A data-driven exploration of the evolution of chess: Popularity of openings over time

For the 3rd installment in my series of blog posts exploring a data set of over 650,000 chess tournament games ranging back to the 15th century, I wanted to look at how chess openings have grown and waned in popularity over time. Again, I only have reliable data on chess games back to 1850, so 1850 will be my starting point.

The first few moves of a chess game, known as the chess opening, are one of the most-studied aspects of the game, largely because of how important they can be. If you don't start off with a good opening, you could doom yourself to defeat before the game really even begins. It's therefore no surprise that one of the key steps to becoming a skilled chess player is studying and memorizing the many varieties of openings.
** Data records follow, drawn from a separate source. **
Lemma gex_steps_ext rng payload r res r' :
  handle_gex_request payload r = (res, r') ∨ handle_gex_group rng payload r = (res, r') → ext_view r' = ext_view r.
Proof.
  unfold handle_gex_request, handle_gex_group, ext_view. intros [E|E];
    destruct r as [[] ? ? ? ? ? ? ? ? ? ? ? ? ? ?]; runner_simpl; branches E; done.
Qed.

Local Ltac by_finish E :=
  repeat (match type of E with
  | match ?x with _ => _ end = _ => destruct x
  end; try (by injection E as _ <- _)); by rewrite (finish_exchange_ext _ _ _ _ _ _ _ _ E).

(** Once the algorithms are agreed they stay until the peer's NEWKEYS. *)
Lemma on_packet_ext rng payload hk ver v_c v_s r codec res r' codec' :
  runner_on_packet rng payload hk ver v_c v_s r codec = (res, (r', codec')) →
  phase r ≠ SentKexInit → phase r ≠ AwaitingPeerNewKeys → ext_view r' = ext_view r.
Proof.
  destruct payload as [|b rest]; [by intros [= _ <- _]|]. unfold runner_on_packet. intros E Hp1 Hp2.
  set (r0 := r <| accept_ext_info_now := false |>) in E.
  assert (Hr0 : ext_view r0 = ext_view r) by done. change (phase r) with (phase r0) in Hp1, Hp2.
  rewrite <- Hr0. clearbody r0. clear Hr0 r.
  destruct (_ && _ && in_kex_range (u8 b)). { by injection E as _ <- _. }
  destruct (strict_kex_enabled _ && _ && _). { by injection E as _ <- _. }
  destruct (on_packet_dispatch _ _ _ _ _ _ _ _ _) as [res0 [r1 c1]] eqn:Ed.
  assert (r' = r1) as -> by (destruct res0; by injection E as _ <- _). clear E.
  unfold on_packet_dispatch, lift_codec in Ed. destruct (phase r0) eqn:Hph; try done; try (by injection Ed as _ <- _).
  - destruct (role r0) eqn:Er, (uses_gex r0).
    + destruct (_ =? _); by injection Ed as _ <- _.
    + destruct (_ =? _); [|destruct (_ =? _); by injection Ed as _ <- _].
      unfold handle_kex_reply_message in Ed. by_finish Ed.
    + destruct (_ || _); [|destruct (_ =? _); by injection Ed as _ <- _].
      injection Ed as _ <- _. by eapply (gex_steps_ext rng); left; rewrite <- surjective_pairing.
    + destruct (_ =? _); [|destruct (_ =? _); by injection Ed as _ <- _].
      unfold handle_kex_init_message in Ed. by_finish Ed.
  - destruct (_ =? _); [|destruct (_ =? _); by injection Ed as _ <- _].
    injection Ed as _ <- _. by eapply (gex_steps_ext rng); right; rewrite <- surjective_pairing.
  - destruct (_ =? _); [|destruct (_ =? _); by injection Ed as _ <- _].
    unfold handle_gex_reply in Ed. by_finish Ed.
  - destruct (_ =? _); [|destruct (_ =? _); by injection Ed as _ <- _].
    unfold handle_gex_init in Ed. by_finish Ed.
Qed.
Hundreds of openings have been developed since 1850, so it should make for an interesting exercise to see how these openings have evolved since then.
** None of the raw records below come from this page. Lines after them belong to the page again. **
(* ===== verification/Driver.v ===== *)
(** * The sans-I/O drivers (src/driver: mod.rs, client.rs, server.rs)

    [ClientDriver] and [ServerDriver] own the codec and the runner and take a
    connection from the identification line to application payloads.  The two
    structs have the same fields but for their configuration, and the same
    methods but for the parts that follow the role: they are one record here,
    with the configuration in [side], and each part that differs is a
    definition of its own.  [entropy] is what [OsRng] returns: [draws] counts
    the values taken, so every draw is fresh.  The client's
    [VerifierFactory] is an [FnMut], so its answer is indexed by [draws] too.
    Times are nanoseconds.  The callbacks told of a finished key exchange
    ([kex_observer], [on_kex]) return nothing and are left out. *)
From S2P Require Import Prelude Wire Text ChannelMsg Crypto Cipher Compress Packet KexInit KexHash KexMethods KexKeys.
From S2P Require Import Runner Advert.

(** ** Shared by both drivers (mod.rs) *)

Definition MAX_DEFERRED_OUT_BYTES : Z := 32 * 1024 * 1024.
Definition MAX_DEFERRED_IN_BYTES : Z := 32 * 1024 * 1024.
Definition MAX_BANNER_LINE : Z := 1024.
Definition MAX_BANNER_LINES : Z := 32.
Definition MAX_BANNER_TOTAL_BYTES : Z := 64 * 1024.

Definition generic_msg_during_initial_kex (strict_kex : bool) : result unit :=
  if strict_kex then Err (Protocol "strict-kex: unexpected message during initial key exchange") else Ok ().

Definition defer_inbound (queue : list bytes) (queued_bytes : Z) (payload : bytes)
    : result unit * (list bytes * Z) :=
  let queued_bytes := sat_add64 queued_bytes (len payload) in
  if queued_bytes >? MAX_DEFERRED_IN_BYTES then
    (Err (Protocol "re-key: deferred ingress buffer too large"), (queue, queued_bytes))
  else (Ok (), (queue ++ [payload], queued_bytes)).

Definition keepalive_request : bytes :=
  into_vec (writer_new |>> write_u8 MSG_GLOBAL_REQUEST
    |>> write_string (GlobalRequest.name GlobalRequest.Keepalive) |>> write_bool true
    |>> GlobalRequest.encode GlobalRequest.Keepalive).

Inductive Event := HandshakeComplete | AppData (payload : bytes).

Definition disconnect_error (payload : bytes) : Error :=
  let r := reader_new (drop 1 payload) in
  let '(reason, r) := match read_u32 r with Ok (n, r) => (n, r) | Err _ => (0, r) end in
  let description := match read_string r with
    | Ok (d, _) => concat ((λ c, if char_is_control c then bs "?" else c) <$> lossy_chars d)
    | Err _ => [] end in
  Disconnected reason description.

(** ** The drivers' state *)

Inductive DPhase := AwaitingVersion | Kex | PostKex.
Definition dphase_eqb (a b : DPhase) : bool :=
  match a, b with
  | AwaitingVersion, AwaitingVersion | Kex, Kex | PostKex, PostKex => true
  | _, _ => false
  end.

Section Driver.
Context {P : CipherPrims} {CC : CompCol} {C : PureCrypto} {H : KexHash} {K : KexPrims}.

(** The verifier for a reply's host key, or a refusal of that key. *)
Definition VerifierFactory := nat → bytes → KexRunner → result Verifier.

Inductive Side :=
  | ClientSide (algo_overrides : AlgoOverrides) (verifier_factory : VerifierFactory)
  | ServerSide (cfg : ServerConfig).

Record Driver := {
  side : Side;
  dphase : DPhase;
  codec : PacketCodec;
  runner : KexRunner;
  draws : nat;
  inbox : bytes;
  outbox : list bytes;
  events : list Event;
  deferred : list bytes;
  deferred_bytes : Z;
  deferred_out : list bytes;
  deferred_out_bytes : Z;
  payloads_enqueued : Z;        (* server only *)
  peer_version : bytes;         (* [v_s] of a client, [v_c] of a server *)
  d_session_id : bytes;
  rekey_policy : RekeyPolicy;
  last_kex : option Z;
  keepalive : option (Z * Z);
  last_activity : Z;
  missed_keepalives : Z;
  banner_lines : Z;             (* client only, with the next two *)
  banner_total : Z;
  authenticated : bool
}.
#[local] Instance eta_Driver : Etable Driver :=
  λ r, Build_Driver (side r) (dphase r) (codec r) (runner r) (draws r) (inbox r) (outbox r) (events r)
         (deferred r) (deferred_bytes r) (deferred_out r) (deferred_out_bytes r) (payloads_enqueued r)
         (peer_version r) (d_session_id r) (rekey_policy r) (last_kex r) (keepalive r) (last_activity r)
         (missed_keepalives r) (banner_lines r) (banner_total r) (authenticated r).

Definition side_role (s : Side) : Role := match s with ClientSide _ _ => Client | ServerSide _ => Server end.
Definition is_client (d : Driver) : bool := match side d with ClientSide _ _ => true | ServerSide _ => false end.

Context (entropy : nat → Rng) (pkg_version : bytes).

(** The KEXINIT of a re-key, and of the first exchange but for the marker. *)
Definition build_advert (s : Side) (rng : Rng) : KexInit :=
  match s with
  | ClientSide over _ => build_default_kexinit rng over
  | ServerSide cfg => build_server_kexinit rng cfg
  end.

(** [ClientDriver::new] and [ServerDriver::new]; [now] is the clock at the call. *)
Definition driver_new (s : Side) (now : Z) : Driver :=
  {| side := s; dphase := AwaitingVersion; codec := packet_codec_new;
     runner := runner_new (side_role s) (build_advert s (entropy 0)); draws := 1;
     inbox := []; outbox := []; events := []; deferred := []; deferred_bytes := 0;
     deferred_out := []; deferred_out_bytes := 0; payloads_enqueued := 0; peer_version := []; d_session_id := [];
     rekey_policy := rekey_policy_default; last_kex := None; keepalive := None; last_activity := now;
     missed_keepalives := 0; banner_lines := 0; banner_total := 0; authenticated := false |}.

Definition set_rekey_policy (policy : RekeyPolicy) (d : Driver) : Driver := d <| rekey_policy := policy |>.
Definition set_keepalive (interval count_max : Z) (d : Driver) : Driver :=
  d <| keepalive := Some (interval, count_max) |>.
Definition handshake_done (d : Driver) : bool := dphase_eqb (dphase d) PostKex.

Definition notify_auth_success (d : Driver) : Driver :=
  match side d with
  | ClientSide _ _ => d <| codec := activate_compress (codec d) |> <| authenticated := true |>
                        <| runner := arm_ext_info_post_auth (runner d) |>
  | ServerSide _ => d <| codec := activate_compress (codec d) |>
  end.

(** ** Output *)

Definition encode_and_queue (payload : bytes) (d : Driver) : result unit * Driver :=
  let (r, c) := encode (codec d) payload (entropy (draws d)) in
  let d := d <| codec := c |> <| draws := S (draws d) |> in
  let! frame := r at d in
  (Ok (), d <| outbox := outbox d ++ [frame] |>).

Definition enqueue_payload (payload : bytes) (d : Driver) : result unit * Driver :=
  let d := d <| payloads_enqueued := wrap64 (payloads_enqueued d + 1) |> in
  let must_wait := match payload with b :: _ => negb (may_send_during_kex (u8 b)) | [] => false end in
  if must_wait && is_kexing (runner d) then
    let d := d <| deferred_out_bytes := deferred_out_bytes d + len payload |> in
    if deferred_out_bytes d >? MAX_DEFERRED_OUT_BYTES
    then (Err (Protocol "re-key: deferred egress buffer too large"), d)
    else (Ok (), d <| deferred_out := deferred_out d ++ [payload] |>)
  else encode_and_queue payload d.

(** [for p in outbound { self.enqueue_payload(&p)?; }] *)
Fixpoint enqueue_all (payloads : list bytes) (d : Driver) : result unit * Driver :=
  match payloads with
  | [] => (Ok (), d)
  | p :: rest => let (r, d) := enqueue_payload p d in let! _ := r at d in enqueue_all rest d
  end.

(** The loop of [drain_deferred_out] over the queue [q]. *)
Fixpoint drain_out_loop (q : list bytes) (d : Driver) : result unit * Driver :=
  match q with
  | [] => (Ok (), d <| deferred_out_bytes := 0 |>)
  | payload :: rest =>
      let (r, d) := encode_and_queue payload (d <| deferred_out := rest |>) in
      let! _ := r at d in drain_out_loop rest d
  end.
Definition drain_deferred_out (d : Driver) : result unit * Driver := drain_out_loop (deferred_out d) d.

Definition poll_transmit (d : Driver) : option bytes * Driver :=
  match outbox d with [] => (None, d) | f :: rest => (Some f, d <| outbox := rest |>) end.
Definition poll_event (d : Driver) : option Event * Driver :=
  match events d with [] => (None, d) | e :: rest => (Some e, d <| events := rest |>) end.

Definition route_app (payload : bytes) (d : Driver) : Driver := d <| events := events d ++ [AppData payload] |>.

(** [drain_deferred]; replaying does not start a key exchange, so the loop's
    test is made once. *)
Fixpoint drain_in_loop (q : list bytes) (d : Driver) : Driver :=
  match q with
  | [] => d
  | payload :: rest =>
      drain_in_loop rest (route_app payload
        (d <| deferred := rest |> <| deferred_bytes := sat_sub (deferred_bytes d) (len payload) |>
           <| runner := note_inbound_other (runner d) |>))
  end.
Definition drain_deferred (d : Driver) : Driver :=
  if is_kexing (runner d) then d else drain_in_loop (deferred d) d.

(** ** Key exchange *)

Definition initiate_rekey (d : Driver) : result unit * Driver :=
  let advert := build_advert (side d) (entropy (draws d)) in
  let d := d <| draws := S (draws d) |> in
  let (r, run) := restart advert (runner d) in
  let d := d <| runner := run |> in
  let! adv := r at d in
  enqueue_all (adv_outbound adv) d.

(** [request_rekey] (the client's [~R]) *)
Definition request_rekey (d : Driver) : result unit * Driver :=
  if is_kexing (runner d) || negb (is_completed (runner d)) then (Ok (), d) else initiate_rekey d.

(** [ClientDriver::local_version] *)
Definition client_local_version (over : AlgoOverrides) : result bytes :=
  let base := LOCAL_VERSION pkg_version in
  match ao_version_addendum over with
  | None | Some [] => Ok base
  | Some a =>
      let line := base ++ bs " " ++ a in
      if List.existsb (λ b, Byte.eqb b Byte.x0d || Byte.eqb b Byte.x0a) line || (len line >? 253)
      then Err (Config "VersionAddendum: invalid identification string") else Ok line
  end.
(** [Config::local_version] of the server *)
Definition server_local_version (cfg : ServerConfig) : bytes :=
  match cfg_version_addendum cfg with
  | [] => LOCAL_VERSION pkg_version
  | a => LOCAL_VERSION pkg_version ++ bs " " ++ a
  end.

(** The verifier and versions the client's [route_kex] hands to the runner. *)
Definition client_kex_env (over : AlgoOverrides) (factory : VerifierFactory) (msg : Z) (payload : bytes)
    (d : Driver) : result (option HostKey * option Verifier * bytes * bytes) :=
  let reply := if uses_gex (runner d) then SSH_MSG_KEX_DH_GEX_REPLY else SSH_MSG_KEX_ECDH_REPLY in
  let? verifier := if msg =? reply then let? v := factory (draws d) payload (runner d) in Ok (Some v)
                   else Ok None in
  let? v_c := client_local_version over in
  Ok (None, verifier, v_c, peer_version d).

(** The host key and versions of the server's [route_kex]. *)
Definition server_kex_env (cfg : ServerConfig) (d : Driver)
    : result (option HostKey * option Verifier * bytes * bytes) :=
  let? hk := match kr_negotiated (kx_keys (runner d)) with
    | Some neg =>
        match pick_host_key (cfg_host_keys cfg) (ng_host_key neg) with
        | None => Err (Protocol "kex: no host key for negotiated algorithm")
        | Some k =>
            Ok (Some (if bytes_eqb (shk_algorithm k) (ng_host_key neg) then shk_key k
                      else default (shk_key k) (shk_upgraded_for k (ng_host_key neg))))
        end
    | None => Ok None
    end in
  Ok (hk, None, peer_version d, server_local_version cfg).

Definition route_kex (payload : bytes) (d : Driver) : result unit * Driver :=
  let! (hk, verifier, v_c, v_s) :=
    match side d with
    | ClientSide over factory =>
        match payload with
        | [] => Err (Format "empty kex payload")
        | b :: _ => client_kex_env over factory (u8 b) payload d
        end
    | ServerSide cfg => server_kex_env cfg d
    end at d in
  let '(r, (run, c)) := runner_on_packet (entropy (draws d)) payload hk verifier v_c v_s (runner d) (codec d) in
  let d := d <| runner := run |> <| codec := c |> <| draws := S (draws d) |> in
  let! adv := r at d in
  enqueue_all (adv_outbound adv) d.

(** What follows a KEX message that completes an exchange. *)
Definition kex_completed (now : Z) (d : Driver) : result unit * Driver :=
  let! d' := match dphase d with
    | Kex =>
        let? sid := ok_or (session_id (runner d)) (Protocol "kex: missing session id") in
        Ok (d <| d_session_id := sid |> <| dphase := PostKex |> <| events := events d ++ [HandshakeComplete] |>)
    | _ => Ok d
    end at d in
  let d := d' <| last_kex := Some now |> in
  let (r, d) := drain_deferred_out d in
  let! _ := r at d in
  (Ok (), drain_deferred d).

(** ** Input *)

Definition note_activity (now : Z) (d : Driver) : Driver :=
  d <| last_activity := now |> <| missed_keepalives := 0 |>.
Each chess game is recorded in PGN format, which means that it stores every move each player made, the outcome of the game, etc. Here's an example game in PGN format:

[Event "Hoogovens A Tournament"] [Site "Wijk aan Zee NED"] [Date "1999.01.20"] [EventDate "?"] [Round "4"] [Result "1-0"] [White "Garry Kasparov"] [Black "Veselin Topalov"] [ECO "B06"] [WhiteElo "2812"] [BlackElo "2700"] [PlyCount "87"]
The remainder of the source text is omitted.